Cache reads with Redis
Reading the same document over and over shouldn't hit the database every time. Attach a cache to its specification and wire a Redis backend: reads serve from Redis, writes invalidate. The handlers don't change — caching is pure wiring.
The runnable version of this recipe lives at examples/recipes/cache_reads/ —
just run brings up ephemeral Postgres + Redis, runs it, and tears it down.
Cache the aggregate¶
The Product is an ordinary document. The only caching-related line is the
cache= on its specification:
class Product(Document):
name: str
price: int
class ProductCreate(CreateDocumentCmd):
name: str
price: int
class ProductUpdate(BaseDTO):
name: str | None = None
price: int | None = None
class ProductRead(ReadDocument):
name: str
price: int
product_spec = DocumentSpec(
name="products",
read=ProductRead,
write=DocumentWriteTypes(
domain=Product, create_cmd=ProductCreate, update_cmd=ProductUpdate
),
cache=CacheSpec(name="products"), # reads cached, writes invalidate
)
CacheSpec(name="products") is the whole opt-in; its TTLs default sensibly.
Wire Postgres + Redis¶
Reads cache only once a cache backend is registered for the spec's
CacheSpec.name. Register the Redis cache next to the Postgres document module —
the "products" key is the same logical name on both sides:
def build_runtime(
pg: PostgresClient,
redis: RedisClient,
*,
pg_dsn: str,
redis_dsn: str,
) -> ExecutionRuntime:
deps = DepsRegistry.from_modules(
PostgresDepsModule(
client=pg,
rw_documents={"products": PRODUCT_PG},
tx={"products"},
),
# caches keyed by CacheSpec.name — this is the whole "cache reads" step
RedisDepsModule(
client=redis,
caches={"products": RedisCacheConfig(namespace="app:products")},
),
)
lifecycle = LifecyclePlan.from_modules(
PostgresLifecycleModule(client=pg, dsn=pg_dsn),
).with_steps(redis_lifecycle_step(dsn=redis_dsn))

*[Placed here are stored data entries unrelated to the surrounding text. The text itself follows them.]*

Lemma wake_sleepers_spec now s qs c : core s qs c ->
  exists qs', core (wake_sleepers now s) qs' c /\ extends qs qs' /\ rest_same s (wake_sleepers now s) /\
    forall j, (j < PROCESS_MAX)%nat -> pub (proc (wake_sleepers now s) j) = pub (woken now (proc s j)).
Proof.
  intros Hc. unfold wake_sleepers, slots.
  assert (forall n k s1 qs1, (k + n = PROCESS_MAX)%nat -> core s1 qs1 c -> extends qs qs1 -> rest_same s s1 ->
    (forall j, (j < k)%nat -> pub (proc s1 j) = pub (woken now (proc s j))) ->
    (forall j, (k <= j)%nat -> pub (proc s1 j) = pub (proc s j)) ->
    exists qs', core (foldl (wake_sleeper now) s1 (seq k n)) qs' c /\ extends qs qs' /\
      rest_same s (foldl (wake_sleeper now) s1 (seq k n)) /\
      forall j, (j < PROCESS_MAX)%nat ->
        pub (proc (foldl (wake_sleeper now) s1 (seq k n)) j) = pub (woken now (proc s j))) as Hgen.
  { induction n as [|n IH]; intros k s1 qs1 Hk C E R Hlo Hhi; simpl.
    - exists qs1. split_and!; try done. intros j Hj. apply Hlo. lia.
    - destruct (wake_one now s1 qs1 c k C ltac:(lia)) as (qs2 & C2 & E2 & R2 & P2).
      apply (IH (S k) _ qs2); [lia|done|by apply (extends_trans _ qs1)|by apply (rest_trans _ s1)| |].
      + intros j Hj. rewrite P2. destruct (decide (j = k)) as [->|]; [|apply Hlo; lia].
        pose proof (Hhi k ltac:(lia)) as Hp. unfold woken, wakes.
        destruct (pub_fields _ _ Hp) as (_ & _ & -> & _ & _ & _ & _ & _ & _ & -> & _).
        destruct (bool_decide _ && _); [|done].
        revert Hp. generalize (proc s1 k) (proc s k). intros [] []. unfold pub. simpl. intros [=]. by subst.
      + intros j Hj. rewrite P2, decide_False by lia. apply Hhi. lia. }
  apply (Hgen PROCESS_MAX 0%nat s qs); try done; [apply extends_refl|lia].
Qed.

(** ** Reaping *)

(** A control block after [process_release]. *)
Definition released (p : process) : process := set_pid 0 (set_state UNUSED (set_ustack 0 (set_kstack 0 p))).

Lemma set_kstack_id p : p_kstack p = 0 -> set_kstack 0 p = p.
Proof. destruct p. simpl. by intros ->. Qed.
Lemma set_ustack_id p : p_ustack p = 0 -> set_ustack 0 p = p.
Proof. destruct p. simpl. by intros ->. Qed.

(** The heap after the stacks of a process are freed. *)
Definition free_stack (p : Z) (h : heap) : heap := if negb (p =? 0) then kfree p h else h.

return ExecutionRuntime(deps=deps.freeze(), lifecycle=lifecycle.freeze())
Postgres stores the documents; Redis answers the repeat reads.
What happens on read and write¶
The scenario builds the same typed DocumentFacade used by the CRUD examples;
only the dependency wiring adds caching:
registry = build_document_registry(product_spec).freeze()
def products(
ctx: ExecutionContext,
) -> DocumentFacade[ProductRead, ProductCreate, ProductUpdate]:
return DocumentFacade(
ctx=ctx,
registry=registry,
namespace=product_spec.default_namespace,
)
async def cache_scenario(ctx: ExecutionContext) -> ProductRead:
facade = products(ctx)
cache = ctx.cache(product_spec.cache) # pyright: ignore[reportArgumentType]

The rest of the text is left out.